## Exercise:
Look through the data that follows and copy each line with the string "HTML".

##### Provided records

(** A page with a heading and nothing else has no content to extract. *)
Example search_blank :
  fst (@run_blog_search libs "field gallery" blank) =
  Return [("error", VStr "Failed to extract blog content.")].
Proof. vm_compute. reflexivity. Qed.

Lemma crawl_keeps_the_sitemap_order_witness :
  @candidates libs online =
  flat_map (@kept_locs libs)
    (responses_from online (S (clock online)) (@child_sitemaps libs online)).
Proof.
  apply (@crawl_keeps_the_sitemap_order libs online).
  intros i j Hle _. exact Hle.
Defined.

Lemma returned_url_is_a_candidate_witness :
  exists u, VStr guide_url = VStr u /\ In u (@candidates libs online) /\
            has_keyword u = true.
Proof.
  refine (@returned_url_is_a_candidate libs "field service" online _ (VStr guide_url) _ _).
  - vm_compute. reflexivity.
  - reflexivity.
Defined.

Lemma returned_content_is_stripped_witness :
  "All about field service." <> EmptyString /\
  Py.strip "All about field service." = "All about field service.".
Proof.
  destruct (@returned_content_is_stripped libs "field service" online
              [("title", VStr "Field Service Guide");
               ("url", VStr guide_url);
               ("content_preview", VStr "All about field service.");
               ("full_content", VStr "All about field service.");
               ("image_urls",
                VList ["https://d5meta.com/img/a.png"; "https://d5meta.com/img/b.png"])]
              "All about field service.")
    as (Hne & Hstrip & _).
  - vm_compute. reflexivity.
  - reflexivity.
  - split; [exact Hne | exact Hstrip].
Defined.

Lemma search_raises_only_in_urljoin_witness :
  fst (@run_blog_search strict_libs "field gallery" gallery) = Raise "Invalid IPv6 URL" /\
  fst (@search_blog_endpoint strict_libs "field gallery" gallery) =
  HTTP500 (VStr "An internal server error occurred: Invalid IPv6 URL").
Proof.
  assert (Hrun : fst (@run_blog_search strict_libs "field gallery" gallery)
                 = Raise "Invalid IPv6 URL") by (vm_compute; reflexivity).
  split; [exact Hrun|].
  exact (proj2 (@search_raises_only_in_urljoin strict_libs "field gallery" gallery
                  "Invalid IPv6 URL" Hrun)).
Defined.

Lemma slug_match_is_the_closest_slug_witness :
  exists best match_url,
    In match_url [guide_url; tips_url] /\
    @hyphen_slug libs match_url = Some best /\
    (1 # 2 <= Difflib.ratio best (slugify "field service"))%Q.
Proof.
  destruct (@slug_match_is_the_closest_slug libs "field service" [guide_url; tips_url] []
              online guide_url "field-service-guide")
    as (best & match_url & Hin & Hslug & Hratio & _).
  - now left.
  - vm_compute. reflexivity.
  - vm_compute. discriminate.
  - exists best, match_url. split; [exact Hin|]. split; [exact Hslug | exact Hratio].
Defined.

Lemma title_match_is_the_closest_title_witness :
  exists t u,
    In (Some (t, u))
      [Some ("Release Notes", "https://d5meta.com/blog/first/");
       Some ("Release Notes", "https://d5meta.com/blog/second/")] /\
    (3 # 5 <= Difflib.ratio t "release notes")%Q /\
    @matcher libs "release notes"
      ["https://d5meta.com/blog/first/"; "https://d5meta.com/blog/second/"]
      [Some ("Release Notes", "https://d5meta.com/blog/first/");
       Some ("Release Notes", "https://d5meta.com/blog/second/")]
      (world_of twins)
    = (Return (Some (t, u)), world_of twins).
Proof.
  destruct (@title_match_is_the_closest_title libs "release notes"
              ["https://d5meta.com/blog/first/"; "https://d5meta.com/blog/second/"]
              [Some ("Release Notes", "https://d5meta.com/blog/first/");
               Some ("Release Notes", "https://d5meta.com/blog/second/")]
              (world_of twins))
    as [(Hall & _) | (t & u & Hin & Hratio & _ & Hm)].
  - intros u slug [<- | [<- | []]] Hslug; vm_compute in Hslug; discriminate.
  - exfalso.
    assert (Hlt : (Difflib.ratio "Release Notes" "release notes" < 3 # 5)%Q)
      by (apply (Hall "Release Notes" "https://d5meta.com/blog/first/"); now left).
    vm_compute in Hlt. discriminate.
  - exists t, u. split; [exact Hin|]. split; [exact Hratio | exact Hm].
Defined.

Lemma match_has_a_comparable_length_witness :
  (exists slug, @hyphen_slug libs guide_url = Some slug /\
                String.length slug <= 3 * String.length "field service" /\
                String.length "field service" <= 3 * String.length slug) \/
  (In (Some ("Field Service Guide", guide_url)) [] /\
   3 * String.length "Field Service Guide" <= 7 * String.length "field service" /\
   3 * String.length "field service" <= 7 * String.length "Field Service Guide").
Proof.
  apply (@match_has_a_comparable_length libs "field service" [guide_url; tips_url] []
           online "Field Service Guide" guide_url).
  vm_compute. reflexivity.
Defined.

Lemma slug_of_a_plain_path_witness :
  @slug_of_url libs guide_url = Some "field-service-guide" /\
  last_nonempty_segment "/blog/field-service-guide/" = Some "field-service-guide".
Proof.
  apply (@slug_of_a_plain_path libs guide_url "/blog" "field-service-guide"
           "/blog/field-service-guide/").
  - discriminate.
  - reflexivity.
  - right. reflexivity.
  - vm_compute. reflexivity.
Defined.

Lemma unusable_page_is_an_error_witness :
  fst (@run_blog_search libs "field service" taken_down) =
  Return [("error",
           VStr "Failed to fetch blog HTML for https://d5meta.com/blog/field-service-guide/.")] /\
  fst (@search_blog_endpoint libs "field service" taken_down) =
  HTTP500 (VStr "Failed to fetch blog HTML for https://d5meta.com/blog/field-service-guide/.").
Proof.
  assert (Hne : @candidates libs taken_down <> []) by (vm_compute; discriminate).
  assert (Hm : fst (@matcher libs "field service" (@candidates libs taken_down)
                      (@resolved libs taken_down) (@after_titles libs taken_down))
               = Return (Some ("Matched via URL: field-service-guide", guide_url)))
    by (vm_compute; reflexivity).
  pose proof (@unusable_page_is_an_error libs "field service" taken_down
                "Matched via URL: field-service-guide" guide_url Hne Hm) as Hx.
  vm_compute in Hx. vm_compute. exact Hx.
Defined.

##########
##### Provided records

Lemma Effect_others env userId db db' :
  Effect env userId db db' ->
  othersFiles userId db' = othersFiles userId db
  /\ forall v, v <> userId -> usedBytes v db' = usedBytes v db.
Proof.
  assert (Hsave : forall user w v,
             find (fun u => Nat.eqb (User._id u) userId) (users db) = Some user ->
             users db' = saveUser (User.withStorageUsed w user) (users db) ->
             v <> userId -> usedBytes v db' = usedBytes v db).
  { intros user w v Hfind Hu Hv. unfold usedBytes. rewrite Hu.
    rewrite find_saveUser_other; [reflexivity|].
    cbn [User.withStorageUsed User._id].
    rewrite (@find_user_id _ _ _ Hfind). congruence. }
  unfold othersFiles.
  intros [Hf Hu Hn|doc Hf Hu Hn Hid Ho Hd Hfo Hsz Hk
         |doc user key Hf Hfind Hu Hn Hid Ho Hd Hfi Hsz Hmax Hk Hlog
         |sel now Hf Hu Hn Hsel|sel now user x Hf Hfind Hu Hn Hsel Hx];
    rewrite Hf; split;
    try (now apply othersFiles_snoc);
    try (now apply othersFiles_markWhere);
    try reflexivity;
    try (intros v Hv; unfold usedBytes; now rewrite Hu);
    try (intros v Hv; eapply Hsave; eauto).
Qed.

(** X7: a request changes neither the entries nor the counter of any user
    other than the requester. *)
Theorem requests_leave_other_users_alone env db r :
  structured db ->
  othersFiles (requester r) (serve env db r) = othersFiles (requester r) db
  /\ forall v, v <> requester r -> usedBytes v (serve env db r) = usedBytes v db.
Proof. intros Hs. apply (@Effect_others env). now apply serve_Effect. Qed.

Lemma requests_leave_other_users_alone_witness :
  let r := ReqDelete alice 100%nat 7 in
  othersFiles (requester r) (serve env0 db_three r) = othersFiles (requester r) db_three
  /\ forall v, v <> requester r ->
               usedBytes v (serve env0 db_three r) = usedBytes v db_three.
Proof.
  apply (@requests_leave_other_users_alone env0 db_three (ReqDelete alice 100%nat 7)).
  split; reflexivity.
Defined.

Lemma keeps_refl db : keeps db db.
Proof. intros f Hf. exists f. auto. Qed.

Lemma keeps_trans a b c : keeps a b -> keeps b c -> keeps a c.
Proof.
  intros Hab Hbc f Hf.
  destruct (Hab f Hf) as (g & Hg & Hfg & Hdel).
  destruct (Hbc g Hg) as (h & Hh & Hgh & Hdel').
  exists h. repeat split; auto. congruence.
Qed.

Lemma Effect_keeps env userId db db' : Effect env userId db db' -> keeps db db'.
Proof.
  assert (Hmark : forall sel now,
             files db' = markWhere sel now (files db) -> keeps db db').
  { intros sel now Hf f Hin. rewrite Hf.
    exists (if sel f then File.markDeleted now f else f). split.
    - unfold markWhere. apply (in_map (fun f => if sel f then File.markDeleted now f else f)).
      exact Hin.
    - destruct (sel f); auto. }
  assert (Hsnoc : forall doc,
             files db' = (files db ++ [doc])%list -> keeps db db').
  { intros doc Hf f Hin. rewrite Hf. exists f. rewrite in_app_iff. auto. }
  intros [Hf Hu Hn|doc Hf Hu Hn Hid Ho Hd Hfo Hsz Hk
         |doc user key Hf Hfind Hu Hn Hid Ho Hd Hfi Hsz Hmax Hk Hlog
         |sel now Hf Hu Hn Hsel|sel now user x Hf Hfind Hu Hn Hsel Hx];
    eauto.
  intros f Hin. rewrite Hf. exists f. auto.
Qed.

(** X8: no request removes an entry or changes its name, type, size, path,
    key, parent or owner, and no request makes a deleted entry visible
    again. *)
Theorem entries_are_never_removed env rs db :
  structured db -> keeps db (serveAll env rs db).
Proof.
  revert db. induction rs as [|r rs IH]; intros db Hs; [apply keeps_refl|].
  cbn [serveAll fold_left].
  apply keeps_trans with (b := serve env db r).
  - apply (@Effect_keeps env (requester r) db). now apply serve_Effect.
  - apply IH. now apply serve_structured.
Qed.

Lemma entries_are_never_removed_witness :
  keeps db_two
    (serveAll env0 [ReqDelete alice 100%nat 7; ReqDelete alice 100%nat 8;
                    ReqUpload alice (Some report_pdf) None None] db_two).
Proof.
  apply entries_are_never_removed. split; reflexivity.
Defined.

##########
##### Provided records

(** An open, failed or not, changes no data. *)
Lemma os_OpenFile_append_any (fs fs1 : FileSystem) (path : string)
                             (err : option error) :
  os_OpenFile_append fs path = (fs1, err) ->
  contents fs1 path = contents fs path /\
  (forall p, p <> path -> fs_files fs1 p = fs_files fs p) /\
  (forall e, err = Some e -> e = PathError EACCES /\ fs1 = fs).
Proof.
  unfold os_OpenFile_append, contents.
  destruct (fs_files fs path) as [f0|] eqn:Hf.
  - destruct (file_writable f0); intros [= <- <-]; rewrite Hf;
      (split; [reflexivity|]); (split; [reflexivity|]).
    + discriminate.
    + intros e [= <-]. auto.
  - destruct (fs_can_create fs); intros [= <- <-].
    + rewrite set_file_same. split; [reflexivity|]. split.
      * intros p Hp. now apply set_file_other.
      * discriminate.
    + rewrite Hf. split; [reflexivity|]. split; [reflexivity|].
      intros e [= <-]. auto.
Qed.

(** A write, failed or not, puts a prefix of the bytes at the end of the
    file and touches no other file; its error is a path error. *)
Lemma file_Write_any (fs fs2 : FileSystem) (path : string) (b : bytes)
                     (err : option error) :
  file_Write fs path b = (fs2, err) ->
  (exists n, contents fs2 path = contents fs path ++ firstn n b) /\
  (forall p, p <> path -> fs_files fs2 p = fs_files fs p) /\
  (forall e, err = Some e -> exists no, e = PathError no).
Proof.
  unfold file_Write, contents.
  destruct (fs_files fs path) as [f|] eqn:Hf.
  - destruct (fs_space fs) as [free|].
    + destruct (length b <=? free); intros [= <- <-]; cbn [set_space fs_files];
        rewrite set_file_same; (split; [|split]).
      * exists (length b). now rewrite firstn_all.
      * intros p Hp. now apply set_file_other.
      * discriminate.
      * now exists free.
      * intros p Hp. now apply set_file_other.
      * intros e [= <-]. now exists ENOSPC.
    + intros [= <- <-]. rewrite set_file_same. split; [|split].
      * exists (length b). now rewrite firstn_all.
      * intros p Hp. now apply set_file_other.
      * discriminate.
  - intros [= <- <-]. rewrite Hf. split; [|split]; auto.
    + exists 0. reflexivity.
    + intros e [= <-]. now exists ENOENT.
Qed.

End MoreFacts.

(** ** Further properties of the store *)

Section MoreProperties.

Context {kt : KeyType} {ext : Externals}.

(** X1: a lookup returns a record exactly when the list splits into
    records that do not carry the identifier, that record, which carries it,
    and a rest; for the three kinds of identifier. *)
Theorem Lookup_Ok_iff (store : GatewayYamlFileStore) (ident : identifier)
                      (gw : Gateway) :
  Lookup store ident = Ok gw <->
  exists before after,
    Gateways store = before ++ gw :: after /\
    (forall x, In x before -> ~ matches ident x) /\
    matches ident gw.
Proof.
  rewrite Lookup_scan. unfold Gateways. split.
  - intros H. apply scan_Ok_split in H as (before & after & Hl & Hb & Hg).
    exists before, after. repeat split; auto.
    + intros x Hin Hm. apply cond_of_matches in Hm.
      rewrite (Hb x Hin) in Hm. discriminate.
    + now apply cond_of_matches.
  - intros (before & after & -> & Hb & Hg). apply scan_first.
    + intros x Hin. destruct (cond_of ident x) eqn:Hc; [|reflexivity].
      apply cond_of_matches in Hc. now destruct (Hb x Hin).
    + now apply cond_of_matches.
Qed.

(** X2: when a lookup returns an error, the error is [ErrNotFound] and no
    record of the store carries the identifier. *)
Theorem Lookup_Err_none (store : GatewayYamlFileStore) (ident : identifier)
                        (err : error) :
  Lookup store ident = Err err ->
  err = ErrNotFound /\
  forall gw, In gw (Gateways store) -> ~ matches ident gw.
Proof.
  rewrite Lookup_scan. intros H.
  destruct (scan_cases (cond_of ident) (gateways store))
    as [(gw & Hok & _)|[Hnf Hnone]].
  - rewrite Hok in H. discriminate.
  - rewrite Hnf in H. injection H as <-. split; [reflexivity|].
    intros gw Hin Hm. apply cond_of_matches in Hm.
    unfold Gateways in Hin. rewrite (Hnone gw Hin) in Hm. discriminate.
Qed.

##########

## Written reply:
           VStr "Failed to fetch blog HTML for https://d5meta.com/blog/field-service-guide/.")] /\
  HTTP500 (VStr "Failed to fetch blog HTML for https://d5meta.com/blog/field-service-guide/.").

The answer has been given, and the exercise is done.